UX No.1 enemy

From my experience the number one enemy to good UI and UX is when the interface becomes a reflection of the underlying data rather than the users perceptions and goals.

I once had to test a piece of software that was meant to be an emergency application for when server access failed.  It was designed to run standalone and then the data could be uploaded to the server when it was back online so that network outages would have a temporary method to allow work to continue.

Now the single biggest problem with this software is that the user interface was developed based on the steps the database required rather than the steps that the user should perform.

Uploading the offline data should have been a relatively easy process but instead it was an extremely painful process demonstrating a huge lack of user empath throughout.

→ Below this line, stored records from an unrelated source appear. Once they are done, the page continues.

(* ===== verification/Payloads.v ===== *)
(** The payloads of requests ([GetPayload] of api/orchestrator/orchestrator.go,
    api/assessment/assessment.go and api/evidence/evidence.go), and the lines that
    internal/logging/logging.go writes about them. *)

From S2P Require Import Prelude GoRuntime GoStrings Util Api Authz Orchestrator OrchestratorCatalogs ServiceInfo Commands.

(** [proto.Message], as far as requests carry it. *)
Inductive PayloadMessage :=
| PResult (x : AssessmentResult) | PTool (x : AssessmentTool) | PCatalog (x : Catalog) | PCertificate (x : Certificate)
| PService (x : CloudService) | PMetric (x : Metric) | PConfiguration (x : MetricConfiguration)
| PImplementation (x : MetricImplementation) | PToe (x : TargetOfEvaluation) | PEvidence (x : Evidence).

(** The name of the message type, and [GetId()] of the types that have it. *)
Definition described (p : PayloadMessage) : Payload :=
  match p with
  | PResult x => mkPayload "AssessmentResult" (Some (AssessmentResult_Id x))
  | PTool x => mkPayload "AssessmentTool" (Some (AssessmentTool_Id x))
  | PCatalog x => mkPayload "Catalog" (Some (Catalog_Id x))
  | PCertificate x => mkPayload "Certificate" (Some (Certificate_Id x))
  | PService x => mkPayload "CloudService" (Some (CloudService_Id x))
  | PMetric x => mkPayload "Metric" (Some (Metric_Id x))
  | PConfiguration _ => mkPayload "MetricConfiguration" None
  | PImplementation _ => mkPayload "MetricImplementation" None
  | PToe _ => mkPayload "TargetOfEvaluation" None
  | PEvidence x => mkPayload "Evidence" (Some (Evidence_Id x))
  end.

(** [api.PayloadRequest], and [api.CloudServiceRequest] where the request is one. *)
Class PayloadRequest (Req : Type) := {
  GetPayload : Req -> option PayloadMessage;
  as_CloudServiceRequest : Req -> option string;
}.

Definition log_of {Req} `{PayloadRequest Req} (req : Req) : LoggedRequest :=
  mkLoggedRequest (described <$> GetPayload req) (as_CloudServiceRequest req).

(** ** Assessment results and evidences *)

Definition StoreAssessmentResultRequest_GetPayload (req : StoreAssessmentResultRequest) := PResult <$> StoreAssessmentResult_Result req.
#[export] Instance store_result_payload : PayloadRequest StoreAssessmentResultRequest :=
  {| GetPayload := StoreAssessmentResultRequest_GetPayload; as_CloudServiceRequest req := Some (StoreAssessmentResult_GetCloudServiceId req) |}.

(** [AssessEvidenceRequest] and [StoreEvidenceRequest] *)
Definition EvidenceRequest_GetPayload (req : EvidenceRequest) := PEvidence <$> EvidenceRequest_Evidence req.
#[export] Instance evidence_payload : PayloadRequest EvidenceRequest :=
  {| GetPayload := EvidenceRequest_GetPayload; as_CloudServiceRequest req := Some (EvidenceRequest_GetCloudServiceId req) |}.

(** ** Assessment tools *)

Record RegisterAssessmentToolRequest := mkRegisterToolRequest { RegisterTool_Tool : option AssessmentTool }.
Record UpdateAssessmentToolRequest := mkUpdateToolRequest { UpdateTool_Tool : option AssessmentTool }.
Record DeregisterAssessmentToolRequest := mkDeregisterToolRequest { DeregisterTool_ToolId : string }.

Definition RegisterAssessmentToolRequest_GetPayload req := PTool <$> RegisterTool_Tool req.
Definition UpdateAssessmentToolRequest_GetPayload req := PTool <$> UpdateTool_Tool req.
Definition DeregisterAssessmentToolRequest_GetPayload req := Some (PTool (mkAssessmentTool (DeregisterTool_ToolId req) "" "" [])).
#[export] Instance register_tool_payload : PayloadRequest RegisterAssessmentToolRequest :=
  {| GetPayload := RegisterAssessmentToolRequest_GetPayload; as_CloudServiceRequest _ := None |}.
#[export] Instance update_tool_payload : PayloadRequest UpdateAssessmentToolRequest :=
  {| GetPayload := UpdateAssessmentToolRequest_GetPayload; as_CloudServiceRequest _ := None |}.
#[export] Instance deregister_tool_payload : PayloadRequest DeregisterAssessmentToolRequest :=
  {| GetPayload := DeregisterAssessmentToolRequest_GetPayload; as_CloudServiceRequest _ := None |}.

(** ** Catalogs *)

Definition CreateCatalogRequest_GetPayload req := PCatalog <$> CreateCatalog_Catalog req.
Definition UpdateCatalogRequest_GetPayload req := PCatalog <$> UpdateCatalog_Catalog req.
Definition RemoveCatalogRequest_GetPayload req :=
  Some (PCatalog (mkCatalog (RemoveCatalog_CatalogId req) "" "" [] false [] "" None)).
#[export] Instance create_catalog_payload : PayloadRequest CreateCatalogRequest :=
  {| GetPayload := CreateCatalogRequest_GetPayload; as_CloudServiceRequest _ := None |}.
#[export] Instance update_catalog_payload : PayloadRequest UpdateCatalogRequest :=
  {| GetPayload := UpdateCatalogRequest_GetPayload; as_CloudServiceRequest _ := None |}.
#[export] Instance remove_catalog_payload : PayloadRequest RemoveCatalogRequest :=
  {| GetPayload := RemoveCatalogRequest_GetPayload; as_CloudServiceRequest _ := None |}.

(** ** Certificates *)

Definition CreateCertificateRequest_GetPayload req := PCertificate <$> CreateCertificate_Certificate req.
Definition UpdateCertificateRequest_GetPayload req := PCertificate <$> UpdateCertificate_Certificate req.
Definition RemoveCertificateRequest_GetPayload req :=
  Some (PCertificate (mkCertificate (RemoveCertificate_CertificateId req) "" "" "" "" "" "" "" "" [])).
#[export] Instance create_certificate_payload : PayloadRequest CreateCertificateRequest :=
  {| GetPayload := CreateCertificateRequest_GetPayload;
     as_CloudServiceRequest req := Some (CertificateRequest_GetCloudServiceId (CreateCertificate_Certificate req)) |}.
#[export] Instance update_certificate_payload : PayloadRequest UpdateCertificateRequest :=
  {| GetPayload := UpdateCertificateRequest_GetPayload;
     as_CloudServiceRequest req := Some (CertificateRequest_GetCloudServiceId (UpdateCertificate_Certificate req)) |}.
#[export] Instance remove_certificate_payload : PayloadRequest RemoveCertificateRequest :=
  {| GetPayload := RemoveCertificateRequest_GetPayload; as_CloudServiceRequest _ := None |}.

(** ** Cloud services *)

Definition RegisterCloudServiceRequest_GetPayload req := PService <$> RegisterCloudService_CloudService req.
Definition UpdateCloudServiceRequest_GetPayload req := PService <$> UpdateCloudService_CloudService req.
Definition RemoveCloudServiceRequest_GetPayload req :=
  Some (PService (mkCloudService (RemoveCloudService_CloudServiceId req) "" "" [] [] None None None)).
#[export] Instance register_service_payload : PayloadRequest RegisterCloudServiceRequest :=
  {| GetPayload := RegisterCloudServiceRequest_GetPayload;
     as_CloudServiceRequest req := Some (CloudServiceWrapper_GetCloudServiceId (RegisterCloudService_CloudService req)) |}.
#[export] Instance update_service_payload : PayloadRequest UpdateCloudServiceRequest :=
  {| GetPayload := UpdateCloudServiceRequest_GetPayload;
     as_CloudServiceRequest req := Some (CloudServiceWrapper_GetCloudServiceId (UpdateCloudService_CloudService req)) |}.
#[export] Instance remove_service_payload : PayloadRequest RemoveCloudServiceRequest :=
  {| GetPayload := RemoveCloudServiceRequest_GetPayload;
     as_CloudServiceRequest req := Some (RemoveCloudService_CloudServiceId req) |}.

(** ** Metrics *)

Definition zero_metric (id : string) : Metric := mkMetric id "" "" "" SCALE_UNSPECIFIED None 0 None None.
Definition CreateMetricRequest_GetPayload req := PMetric <$> CreateMetric_Metric req.
Definition UpdateMetricRequest_GetPayload req := PMetric <$> UpdateMetric_Metric req.
Definition RemoveMetricRequest_GetPayload req := Some (PMetric (zero_metric (RemoveMetric_MetricId req))).
Definition UpdateMetricConfigurationRequest_GetPayload req := PConfiguration <$> UpdateConfiguration_Configuration req.
Definition UpdateMetricImplementationRequest_GetPayload req := PImplementation <$> UpdateImplementation_Implementation req.
#[export] Instance create_metric_payload : PayloadRequest CreateMetricRequest :=
  {| GetPayload := CreateMetricRequest_GetPayload; as_CloudServiceRequest _ := None |}.
#[export] Instance update_metric_payload : PayloadRequest UpdateMetricRequest :=
  {| GetPayload := UpdateMetricRequest_GetPayload; as_CloudServiceRequest _ := None |}.
#[export] Instance remove_metric_payload : PayloadRequest RemoveMetricRequest :=
  {| GetPayload := RemoveMetricRequest_GetPayload; as_CloudServiceRequest _ := None |}.
#[export] Instance update_configuration_payload : PayloadRequest UpdateMetricConfigurationRequest :=
  {| GetPayload := UpdateMetricConfigurationRequest_GetPayload;
     as_CloudServiceRequest req := Some (UpdateConfiguration_CloudServiceId req) |}.
#[export] Instance update_implementation_payload : PayloadRequest UpdateMetricImplementationRequest :=
  {| GetPayload := UpdateMetricImplementationRequest_GetPayload; as_CloudServiceRequest _ := None |}.

(** ** Targets of evaluation *)

Definition CreateToeRequest_GetPayload req := PToe <$> CreateToe_Toe req.
Definition UpdateToeRequest_GetPayload req := PToe <$> UpdateToe_Toe req.
Definition RemoveToeRequest_GetPayload req :=
  Some (PToe (mkTargetOfEvaluation (RemoveToe_CloudServiceId req) (RemoveToe_CatalogId req) None)).
#[export] Instance create_toe_payload : PayloadRequest CreateToeRequest :=
  {| GetPayload := CreateToeRequest_GetPayload; as_CloudServiceRequest req := Some (ToeRequest_GetCloudServiceId (CreateToe_Toe req)) |}.
#[export] Instance update_toe_payload : PayloadRequest UpdateToeRequest :=
  {| GetPayload := UpdateToeRequest_GetPayload; as_CloudServiceRequest req := Some (ToeRequest_GetCloudServiceId (UpdateToe_Toe req)) |}.
#[export] Instance remove_toe_payload : PayloadRequest RemoveToeRequest :=
  {| GetPayload := RemoveToeRequest_GetPayload; as_CloudServiceRequest req := Some (RemoveToe_CloudServiceId req) |}.

(** ** Log lines *)

Abbreviation logged verb req params := (LogRequest true verb (Some (log_of req)) params).

(** A request is logged exactly when it has a payload. *)
Lemma logged_with_payload {Req} `{PayloadRequest Req} (req : Req) verb params :
  is_Some (logged verb req params) <-> is_Some (GetPayload req).
Proof.
  unfold LogRequest, log_of. cbn [logged_GetPayload]. destruct (GetPayload req) as [p|]; cbn; [|done].
  split; intros _; [by exists p|]. by eexists.
Qed.

(** Removed objects have only their id, and the line names it. *)
Lemma removal_logged id : id <> "" ->
  logged Remove (mkRemoveCatalogRequest id) [] = Some ("Catalog with ID '" +:+ id +:+ "' removed.") /\
  logged Remove (mkRemoveCertificateRequest id) [] = Some ("Certificate with ID '" +:+ id +:+ "' removed.") /\
  logged Remove (mkRemoveCloudServiceRequest id) [] = Some ("CloudService with ID '" +:+ id +:+ "' removed.") /\
  logged Remove (mkRemoveMetricRequest id) [] = Some ("Metric with ID '" +:+ id +:+ "' removed.") /\
  logged Remove (mkDeregisterToolRequest id) [] = Some ("AssessmentTool with ID '" +:+ id +:+ "' removed.").
Proof.
  intros Hid. unfold LogRequest, log_of. cbn [logged_GetPayload logged_GetCloudServiceId fmap option_fmap option_map described
    GetPayload as_CloudServiceRequest payload_Name payload_GetId].
  split_and!; cbn; rewrite bool_decide_eq_true_2 by done; cbn; by rewrite  ?str_append_assoc, ?str_append_cons, ?str_append_empty.
Qed.

(** A target of evaluation is named by its cloud service and the parameter that
    [toe.go] appends. *)
Lemma toe_logged verb toe :
  logged verb (mkCreateToeRequest (Some toe)) ["and Catalog '" +:+ TargetOfEvaluation_CatalogId toe +:+ "'"] =
  Some ("TargetOfEvaluation " +:+ RequestType_String verb +:+ " for Cloud Service '" +:+ TargetOfEvaluation_CloudServiceId toe +:+
        "' and Catalog '" +:+ TargetOfEvaluation_CatalogId toe +:+ "'.").
Proof.
  unfold LogRequest, log_of. cbn. rewrite !bool_decide_eq_true_2 by (done || lia). rewrite !str_append_assoc. by destruct verb.
Qed.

Stage 1 was a form to define the offline data outage.  Then there was a second form where you imported the data files.  Then you had a third form to check the validity of the file, then you had to return to the definition to confirm everything is set ok, then select commit.  This is essentially because those are all of the underlying database process that need to take place and they are simply reflected with data entry forms for each of the steps.

The user interface should have been a much simpler process, just select the offline file test its validity and if there are no issues commit the changes.  If there are conflicts then alert the user.  This should take a process from 4 steps with lots of data entry to 1-2 steps with almost no data entry.  All the same processing would take place at the database level, but quite simply the end user should not care they should be lead towards their expected goal as simply as possible.

I see lots of this type of design that the user interface reflects the database, and most of the time this is entirely wrong, and can become embded throughout products.